Los Angeles Police Detective Chuck Hart said the book, which police found during a search of Penn’s car on Friday, did not contain the address of the actress.
Penn, whom police described as an obsessed fan, pleaded not guilty Tuesday to two counts of burglary at her arraignment in San Fernando Municipal Court. If convicted on both counts, Penn could be sentenced to a maximum of 10 years in prison, prosecutors said.
Commissioner Gerald T. Richardson, saying that Penn poses a danger to the community, denied bail.
Penn surrendered to police after a seven-hour standoff Friday inside the unoccupied house, which Gless uses as an office. Penn threatened to commit suicide and locked herself in a bathroom while police negotiators tried to persuade her to surrender, police said.

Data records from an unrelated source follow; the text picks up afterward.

Definition save_under (cx cy : Z) : comp unit :=
  let! v := on_gfx (save cx cy) in
  on_seen (λ n, Seen (n_mouse_seq n) (n_seqs n) (n_wm_dirty n) v (n_frame n) (n_blink n)).
(** The cursor on a scene just drawn. *)
Definition show_cursor (cx cy : Z) : comp unit :=
  let! _ := save_under cx cy in on_gfx (draw_cursor cx cy).
Definition paint_all (screen_w screen_h cx cy : Z) : comp unit := λ c,
  let o := c_out c in
  let s := c_scene c in
  (let! _ := on_gfx (draw_desktop (o_terms o) (o_wm o) screen_w screen_h (s_windows s) (s_focus s) (n_blink (c_seen c))) in
   show_cursor cx cy) c.
Definition paint_top (cx cy : Z) : comp unit := λ c,
  let o := c_out c in
  let s := c_scene c in
  (let! _ := on_gfx (restore (n_saver (c_seen c))) in
   let! u := slift (or_panic (s_windows s !! s_focus s)) in
   let! _ := on_gfx (draw (o_terms o) (o_wm o) true (n_blink (c_seen c)) u) in
   show_cursor cx cy) c.
(** [gui.rs:777-807, !compositor_task: the repaint] *)
Definition repaint (screen_w screen_h cx cy : Z) (mouse_changed blink_changed : bool) (changed : nat * bool) : comp unit := λ c,
  let s := c_scene c in
  let term_on_top := bool_decide (is_Some (top_of_kind TerminalKind s)) in
  (if s_dirty s then paint_all screen_w screen_h cx cy
   else if bool_decide (changed.1 = 1%nat) && changed.2 && term_on_top then paint_top cx cy
   else if decide (0 < changed.1)%nat then paint_all screen_w screen_h cx cy
   else if blink_changed && term_on_top then paint_top cx cy
   else if mouse_changed then
     let! _ := on_gfx (restore (n_saver (c_seen c))) in show_cursor cx cy
   else sret tt) c.

(** ** Rounds *)

(** Where in a round the other tasks run. *)
Inductive place : Type := BeforeNew | BeforeDestroyed | BeforeMouse | BeforeFocus | BeforeInput | BeforePaint | Asleep.
Definition pause (others : place → outside → outside) (p : place) : comp unit := smodify (λ c, set_out (others p (c_out c)) c).

Definition queue_fuel (q : Wm.wm → list Z) : comp nat := sget (λ c, S (length (q (o_wm (c_out c))))).
(** [gui.rs:562-811, !compositor_task: the loop, once the mouse has been read]; the fuel of the two loops over queues is their
    length, that of the keys the size of the buffer. *)
Definition sections (others : place → outside → outside) (m : Mouse.MouseState) (mouse_changed : bool) (screen_w screen_h : Z) : comp unit :=
  let! _ := pause others BeforeNew in
  let! fuel := queue_fuel Wm.news in
  let! _ := take_new fuel screen_w screen_h in
  let! _ := pause others BeforeDestroyed in
  let! fuel := queue_fuel Wm.gones in
  let! _ := take_destroyed fuel in
  let! _ := note_commits in
  let! _ := pause others BeforeMouse in
  let! _ := if mouse_changed then handle_mouse screen_w screen_h m else sret tt in
  let! _ := pause others BeforeFocus in
  let! _ := sync_terminal in
  let! foc := sget (λ c, foc_term (c_scene c)) in
  let! _ := sync_client in
  let! _ := pause others BeforeInput in
  let! _ := route_input (S CAP) m mouse_changed in
  let! _ := pause others BeforePaint in
  let! changed := note_terminals foc in
  let! blink_changed := note_blink in
  let! _ := repaint screen_w screen_h (Mouse.x m) (Mouse.y m) mouse_changed blink_changed changed in
  pause others Asleep.
(** [gui.rs:550-812, !compositor_task: the loop] *)
Definition round (others : place → outside → outside) (screen_w screen_h : Z) : comp unit :=
  let! m := sget (λ c, Mouse.state (o_mouse (c_out c))) in
  let! last := sget (λ c, n_mouse_seq (c_seen c)) in
  let! _ := on_seen (λ n, Seen (Mouse.seq m) (n_seqs n) (n_wm_dirty n) (n_saver n) (n_frame n) (n_blink n)) in
  let! _ := on_scene (set_dirty false) in
  sections others m (negb (Mouse.seq m =? last)) screen_w screen_h.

She was armed with a loaded .22-caliber AT-22 semiautomatic rifle that she had bought from an Orange County sporting goods store three to four months earlier, authorities said.

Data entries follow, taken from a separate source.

(* ===== verification/CompositorProps.v ===== *)
(** * The compositor's desktop

    The screen agrees with the window server, the frames are where they can be seen and
    drawn, the topmost window has the focus and gets the keys - whatever clients, keyboard and mouse
    do between the sections of a round. *)

From S2P Require Import Prelude Canvas Vfs Utf8 Signal Task ConsoleIn Ps2 Framebuffer FramebufferProps FramebufferText Terminal Wm Compositor.
Import Compositor.

(** ** Painting never fails *)

Section painting.
Context (i : Framebuffer.info) (Hi : info_ok i) `{FontLaws}.

Abbreviation draws f := (∃ a, FramebufferProps.draws i f a).

Lemma paint_nothing : draws (sret tt).
Proof. eexists. apply draws_nothing. Qed.
Lemma paint_then f g : draws f → draws g → draws (let! _ := f in g).
Proof. intros [a Ha] [b Hb]. eexists. by apply draws_then. Qed.
Lemma paint_for {A} (l : list A) f : (∀ k, k ∈ l → draws (f k)) → draws (sfor l f).
Proof.
  induction l as [|k l IH]; intros Hf; [apply paint_nothing|]. cbn [sfor]. apply paint_then; [apply Hf; left|]. apply IH. intros j Hj. apply Hf. by right.
Qed.
Lemma paint_if (b : bool) f g : (b = true → draws f) → (b = false → draws g) → draws (if b then f else g).
Proof. destruct b; auto. Qed.
Lemma usize_pos v : 0 ≤ usize v.
Proof. apply wrap_bounds. lia. Qed.
Lemma paint_rect px py rw rh c : 0 ≤ px → 0 ≤ py → draws (Framebuffer.fill_rect px py rw rh c).
Proof using Hi. intros. eexists. by apply draws_rect. Qed.
Lemma paint_outline px py rw rh c : 0 ≤ px → 0 ≤ py → draws (Framebuffer.draw_rect_outline px py rw rh c).
Proof using Hi. intros. by apply draws_outline. Qed.
Lemma paint_text s px py c : draws (Framebuffer.draw_string_fg s px py c).
Proof using All. by apply draws_string_fg. Qed.
Lemma paint_glyph ch px py c : draws (Framebuffer.draw_glyph_fg ch px py c).
Proof using All. eexists. by apply draws_glyph_fg. Qed.
Lemma paint_pixel px py c : draws (Framebuffer.put_pixel (usize px) (usize py) c).
Proof using Hi. eexists. apply draws_pixel; [done|apply usize_pos..]. Qed.

Ltac paint := repeat first [apply paint_then | apply paint_nothing | apply paint_text | apply paint_glyph | apply paint_pixel
  | apply paint_rect; [apply usize_pos || lia|apply usize_pos || lia] | apply paint_outline; [apply usize_pos || lia|apply usize_pos || lia]].

(** The pixels of a program's window are all there. *)
Lemma paint_client s u : Wm.wm_ok s → draws (draw_client s u).
Proof using Hi.
  intros Hs. unfold draw_client, client_area, Wm.with_pixels.
  destruct (Wm.windows s !! client_id u) as [win|] eqn:Hw; cbn [fmap option_fmap option_map]; [|apply paint_nothing].
  destruct (Wm.mo_windows _ Hs _ _ Hw) as [_ _ [Hww Hwh] Hp _].
  apply paint_for. intros row Hrow%elem_of_seqZ. destruct (_ <? 0); [apply paint_nothing|].
  apply paint_for. intros c Hc%elem_of_seqZ.
  destruct (lookup_lt_is_Some_2 (Wm.w_pixels win) (Z.to_nat (row * Wm.w_w win + c))) as [px Hpx]; [nia|].
  rewrite Hpx. apply (paint_pixel _ _ px).
Qed.

Lemma copied_grid id p : Terminal.pool_ok p → length (Terminal.copy_grid id p).1 = Terminal.ROWS ∧
  Forall (λ r, length r = Terminal.COLS) (Terminal.copy_grid id p).1.
Proof.
  intros [_ Hp]. unfold Terminal.copy_grid. destruct (Terminal.term_at id p) as [t|] eqn:Ht; [|apply Terminal.blank_grid_ok].
  assert (Terminal.term_ok t) as Hok.
  { unfold Terminal.term_at in Ht. destruct (0 <=? id); [|done]. by eapply Forall_lookup_1 in Hp. }
  rewrite Terminal.shown_window by done. destruct Hok. split.
  - rewrite length_take, length_drop, length_app. lia.
  - apply Forall_take, Forall_drop, Forall_app. done.
Qed.
Lemma paint_terminal p u active blink : Terminal.pool_ok p → draws (draw_terminal p u active blink).
Proof using All.
  intros Hp. unfold draw_terminal. destruct (copied_grid (term_id u) p Hp) as [Hr Hc].
  destruct (Terminal.copy_grid (term_id u) p) as [grid cur]. cbn [fst] in Hr, Hc. apply paint_then.
  - apply paint_for. intros r _. apply paint_for. intros c _. destruct (visible_char _); [apply paint_glyph|apply paint_nothing].
  - destruct cur as [[cc cr]|]; [|apply paint_nothing].
    destruct (_ && _ && bool_decide (cr < Terminal.ROWS)%nat && bool_decide (cc < Terminal.COLS)%nat) eqn:Hb; [|apply paint_nothing].
    rewrite !andb_true_iff, !bool_decide_eq_true in Hb. destruct Hb as [[_ Hcr] Hcc].
    apply paint_then; [paint|]. destruct (lookup_lt_is_Some_2 grid cr) as [row Hrow]; [lia|].
    destruct (lookup_lt_is_Some_2 row cc) as [c Hcell]; [by rewrite (Forall_lookup_1 _ _ _ _ Hc Hrow)|].
    rewrite Hrow. cbn [mbind option_bind]. rewrite Hcell. apply (paint_if (visible_char (Terminal.ch c))); intros _; paint.
Qed.
Lemma paint_lines ls px ty : draws (draw_lines ls px ty).
Proof using All. revert ty. induction ls as [|l ls IH]; intros ty; cbn [draw_lines]; paint. apply IH. Qed.
Lemma paint_window p s active blink u : Terminal.pool_ok p → Wm.wm_ok s → draws (draw p s active blink u).
Proof using All.
  intros Hp Hs. unfold draw, close_rect. paint. destruct (kind u); [apply paint_lines|by apply paint_terminal|by apply paint_client].
Qed.
Lemma paint_buttons tb f ws bx : 0 ≤ bx → draws (draw_buttons tb f ws bx).
Proof using All. revert bx. induction ws as [|[k u] ws IH]; intros bx Hbx; cbn [draw_buttons]; paint. apply IH, usize_pos. Qed.
Lemma paint_desktop p s sw sh ws f blink : Terminal.pool_ok p → Wm.wm_ok s → draws (draw_desktop p s sw sh ws f blink).
Proof using All.
  intros Hp Hs. unfold draw_desktop. apply paint_then; [eexists; by apply draws_clear|].
  apply paint_then; [by apply draws_string_scaled|]. unfold NEWTERM_X, NEWTERM_W. paint; [by apply paint_buttons|].
  apply paint_for. intros [k u] _. by apply paint_window.
Qed.
Lemma paint_restore v : draws (restore v).
Proof using Hi.
  unfold restore. destruct (negb _); [apply paint_nothing|]. apply paint_for. intros [[px py] c] _. destruct (at_spot _); paint.
Qed.
Lemma paint_cursor px py : draws (draw_cursor px py).
Proof using Hi.
  apply paint_for. intros [[qx qy] c] _. repeat case_match; paint.
Qed.
Lemma saves px py g : length (Framebuffer.encode (Framebuffer.format i) 0) = 3%nat → gfx_ok i g → ∃ v, save px py g = (Ok v, g).
Proof using Hi.
  intros Hl Hg. assert (∀ l, ∃ ps, collect l (λ p,
    if at_spot p then Framebuffer.read_pixel (usize p.1) (usize p.2) else sret Framebuffer.BLACK) g = (Ok ps, g)) as Hc.
  { induction l as [|p l [ps IH]]; [by eexists|]. cbn [collect]. destruct (at_spot p).
    - destruct (read_ok i Hi (usize p.1) (usize p.2) g Hg) as [c Hr]; [apply usize_pos..|done|]. rewrite (sbind_Ok _ _ _ _ _ Hr), (sbind_Ok _ _ _ _ _ IH). by eexists.
    - unfold sbind, sret in *. rewrite IH. by eexists. }
  destruct (Hc (cursor_spots px py)) as [ps Hps]. unfold save. rewrite (sbind_Ok _ _ _ _ _ Hps). by eexists.
Qed.
End painting.

(** ** The frames and the window server *)

(** The programs' windows among the frames. *)
Definition client_ids (ws : list Window) : list Z := client_id <$> filter (λ u, kind u = Client) ws.
Definition live (s : Wm.wm) (id : Z) : Prop := is_Some (Wm.windows s !! id).
(** Every window has one frame or is announced, every frame has its window or the end of
    it is announced; [nw] and [gn] have been taken from the announcements. *)
Record agree (nw gn : list Z) (s : Wm.wm) (ids : list Z) : Prop := {
  ag_once : NoDup (nw ++ Wm.news s ++ ids);
  ag_old id : id ∈ nw ++ Wm.news s ++ ids → id < Wm.m_next s;
  ag_live id : live s id → id ∈ nw ++ Wm.news s ++ ids;
  ag_gone id : id ∈ ids → live s id ∨ id ∈ gn ++ Wm.gones s;
  ag_dead id : id ∈ gn ++ Wm.gones s → ¬ live s id ∧ id < Wm.m_next s;
}.

Lemma agree_perm nw gn s ids ids' : ids ≡ₚ ids' → agree nw gn s ids → agree nw gn s ids'.
Proof.
  intros Hp [H1 H2 H3 H4 H5]. split; [by rewrite <-Hp|intros id; rewrite <-Hp; apply H2|intros id Hid; rewrite <-Hp; by apply H3| |done].
  intros id. rewrite <-Hp. apply H4.
Qed.
(** Calls of the window server, and what is taken from its queues. *)
Lemma agree_notified nw gn s ids nw' gn' s' n d : Wm.notified s (nw', gn') s' n d → agree nw gn s ids → agree (nw ++ nw') (gn ++ gn') s' ids.
Proof.
  intros [N1 N2 N3 N4 N5 N6 N7] [H1 H2 H3 H4 H5]. cbn [fst snd] in N3, N4.
  assert (∀ id, id ∈ (nw ++ nw') ++ Wm.news s' ++ ids ↔ id ∈ nw ++ Wm.news s ++ ids ∨ Wm.m_next s ≤ id < Wm.m_next s') as Hin.
  { intros id. rewrite <-app_assoc, (app_assoc nw'), N3, !elem_of_app, elem_of_seqZ, N1. tauto. }
  split.
  - rewrite <-app_assoc, (app_assoc nw'), N3, <-app_assoc.
    assert (nw ++ Wm.news s ++ seqZ (Wm.m_next s) n ++ ids ≡ₚ (nw ++ Wm.news s ++ ids) ++ seqZ (Wm.m_next s) n) as -> by solve_Permutation.
    apply NoDup_app. split; [done|]. split; [|apply NoDup_seqZ]. intros id Hid%H2 Hs%elem_of_seqZ. lia.
  - intros id [Hid%H2|]%Hin; lia.
  - intros id [[Hl|Hl] _]%N7; apply Hin; [left; by apply H3|by right].
  - intros id Hid. rewrite <-app_assoc, N4, !elem_of_app. destruct (decide (id ∈ d)) as [|Hd]; [tauto|].
    destruct (H4 id Hid) as [Hl|[|]%elem_of_app]; [|tauto..]. left. apply N7. split; [by left|done].
  - intros id. rewrite <-app_assoc, N4, app_assoc, elem_of_app. intros [Hid|Hid].
    + destruct (H5 id Hid) as [Hl Ho]. split; [|lia]. intros [[?|?] _]%N7; [done|lia].
    + split; [by intros [_ ?]%N7|]. destruct (N6 id Hid) as [Hl|]; [|lia]. specialize (H2 id (H3 id Hl)). lia.
Qed.
Lemma agree_frame id s ids : live s id → agree [id] [] s ids → agree [] [] s (ids ++ [id]).
Proof.
  intros Hl [H1 H2 H3 H4 H5]. assert (Wm.news s ++ ids ++ [id] ≡ₚ [id] ++ Wm.news s ++ ids) as Hp by solve_Permutation.
  split; cbn [app]; [by rewrite Hp|intros j; rewrite Hp; apply H2|intros j; rewrite Hp; apply H3| |done].
  intros j [Hj|Hj%list_elem_of_singleton]%elem_of_app; [by apply H4|left; by subst].
Qed.
Lemma agree_skip id s ids : ¬ live s id → agree [id] [] s ids → agree [] [] s ids.
Proof.
  intros Hl [H1 H2 H3 H4 H5]. split; [by apply NoDup_cons in H1 as [_ ?]|intros j Hj; apply H2; by right| |done|done].
  intros j Hj. pose proof (H3 j Hj) as [->|]%elem_of_cons; done.
Qed.
Lemma agree_drop gn id s ids ids' : ¬ live s id → ids ≡ₚ id :: ids' → agree [] gn s ids → agree [] gn s ids'.
Proof.
  intros Hl Hp Ha%(agree_perm _ _ _ _ _ Hp). destruct Ha as [H1 H2 H3 H4 H5]. cbn [app] in *.
  assert (Wm.news s ++ id :: ids' ≡ₚ id :: Wm.news s ++ ids') as Hq by solve_Permutation. split; cbn [app].
  - rewrite Hq in H1. by apply NoDup_cons in H1 as [_ ?].
  - intros j Hj. apply H2. rewrite Hq. by right.
  - intros j Hj. specialize (H3 j Hj). rewrite Hq in H3. by apply elem_of_cons in H3 as [->|].
  - intros j Hj. apply H4. by right.
  - done.
Qed.
Lemma agree_forget id s ids : id ∉ ids → agree [] [id] s ids → agree [] [] s ids.
Proof.
  intros Hid [H1 H2 H3 H4 H5]. split; [done|done|done| |].
  - intros j Hj. destruct (H4 j Hj) as [|[->|]%elem_of_cons]; auto. done.
  - intros j Hj. apply H5. by right.
Qed.

Lemma client_ids_perm ws ws' : ws ≡ₚ ws' → client_ids ws ≡ₚ client_ids ws'.
Proof. intros Hp. unfold client_ids. by rewrite Hp. Qed.
Lemma client_ids_cons u ws : client_ids (u :: ws) = if decide (kind u = Client) then client_id u :: client_ids ws else client_ids ws.
Proof. unfold client_ids. rewrite filter_cons. by case_decide. Qed.
Lemma client_ids_app ws ws' : client_ids (ws ++ ws') = client_ids ws ++ client_ids ws'.
Proof. unfold client_ids. by rewrite filter_app, fmap_app. Qed.
Lemma frame_of_spec id ws : match frame_of id ws with
  | Some k => ∃ u, ws !! k = Some u ∧ kind u = Client ∧ client_id u = id
  | None => id ∉ client_ids ws
  end.
Proof.
  unfold frame_of. destruct (position _ ws) as [k|] eqn:Hp.
  - apply position_Some in Hp as [(u&Hu&Hb) _]. exists u. rewrite andb_true_iff, bool_decide_eq_true, Z.eqb_eq in Hb. tauto.
  - rewrite position_None in Hp. unfold client_ids. intros (u&->&[Hk Hu]%list_elem_of_filter)%list_elem_of_fmap.
    specialize (Hp u Hu). cbn in Hp. by rewrite bool_decide_true, Z.eqb_refl in Hp.
Qed.

(** ** The desktop between the sections of a round *)

Section desktop.
Context `{KD : KeyDecoder} {W : Type} `{TE : TaskEnv W} `{FontLaws}.
(** The screen: colors of three bytes, and room for a terminal above the taskbar. *)
Context (i : Framebuffer.info) (Hi : info_ok i) (Hrgb : length (Framebuffer.encode (Framebuffer.format i) 0) = 3%nat).
Abbreviation sw := (Framebuffer.width i).
Abbreviation sh := (Framebuffer.height i).
Context (Hsw : 528 ≤ sw < 2 ^ 31) (Hsh : 336 ≤ sh < 2 ^ 31).
Variable shell_task : Z.
Abbreviation comp A := (stm (@compositor KD W) bytes A).
Abbreviation state := (@compositor KD W).

(** A frame that can be dragged on this screen, and is not beyond its upper or left edge. *)
Definition frame_ok (u : Window) : Prop := 0 ≤ x u ∧ 0 ≤ y u ∧ 0 ≤ w u ≤ sw ∧ 0 ≤ h u ≤ sh - TASKBAR_H.
(** The topmost window has the focus. *)
Record scene_ok (s : scene) : Prop := {
  so_focus : s_focus s = pred (length (s_windows s));
  so_frames : Forall frame_ok (s_windows s);
}.
(** The other components are in order; a client's id is left. *)
Record out_ok (o : @outside KD W) : Prop := {
  oo_gfx : gfx_ok i (o_gfx o);
  oo_terms : Terminal.pool_ok (o_terms o);
  oo_wm : Wm.wm_ok (o_wm o);
  oo_ids : Wm.m_next (o_wm o) + 1 < 2 ^ 64;
  oo_keys : input_ok (o_keys o);
}.
Definition desktop_with (nw gn : list Z) (c : state) : Prop :=
  scene_ok (c_scene c) ∧ out_ok (c_out c) ∧ agree nw gn (o_wm (c_out c)) (client_ids (s_windows (c_scene c))).
Definition desktop_ok : state → Prop := desktop_with [] [].
(** How the compositor can end. *)
Definition held (c : state) : Prop := s_dragging (c_scene c) ≠ None ∧ s_windows (c_scene c) = [].
Definition no_shell (c : state) : Prop :=
  ∃ k, is_ok (spawn_kernel_task (str "shell") shell_task k).1 = false ∧ o_tasks (c_out c) = (spawn_kernel_task (str "shell") shell_task k).2.
Variable crashed : state → Prop.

Penn had written more than 120 letters to Gless that had become increasingly threatening, prosecutors said. In November, 1988, a court ordered Penn not to harass the former star of the “Cagney and Lacey” TV series or come within 1,000 yards of the actress and her family.
Gless sought the order after receiving a letter from Penn’s Santa Ana psychiatrist that said: “Although this patient has no destructive intent toward you, she did plan to shoot herself in front of you.”
The arrest and unfolding charges shocked Penn’s classmates at Golden West College in Huntington Beach, where Penn studied drama and attended an acting class just hours before breaking into Gless’ home.
Students and instructors at Golden West’s theater department said they are perplexed by the news, saying that everything appeared normal as Penn left a beginning-drama class Thursday afternoon.
Penn was earning an A in the course and never missed a day of class, instructor Charles Mitchell said.
“I was watching the news Friday and there she was,” Mitchell said. “I didn’t believe it. I thought it had to be a mistake.”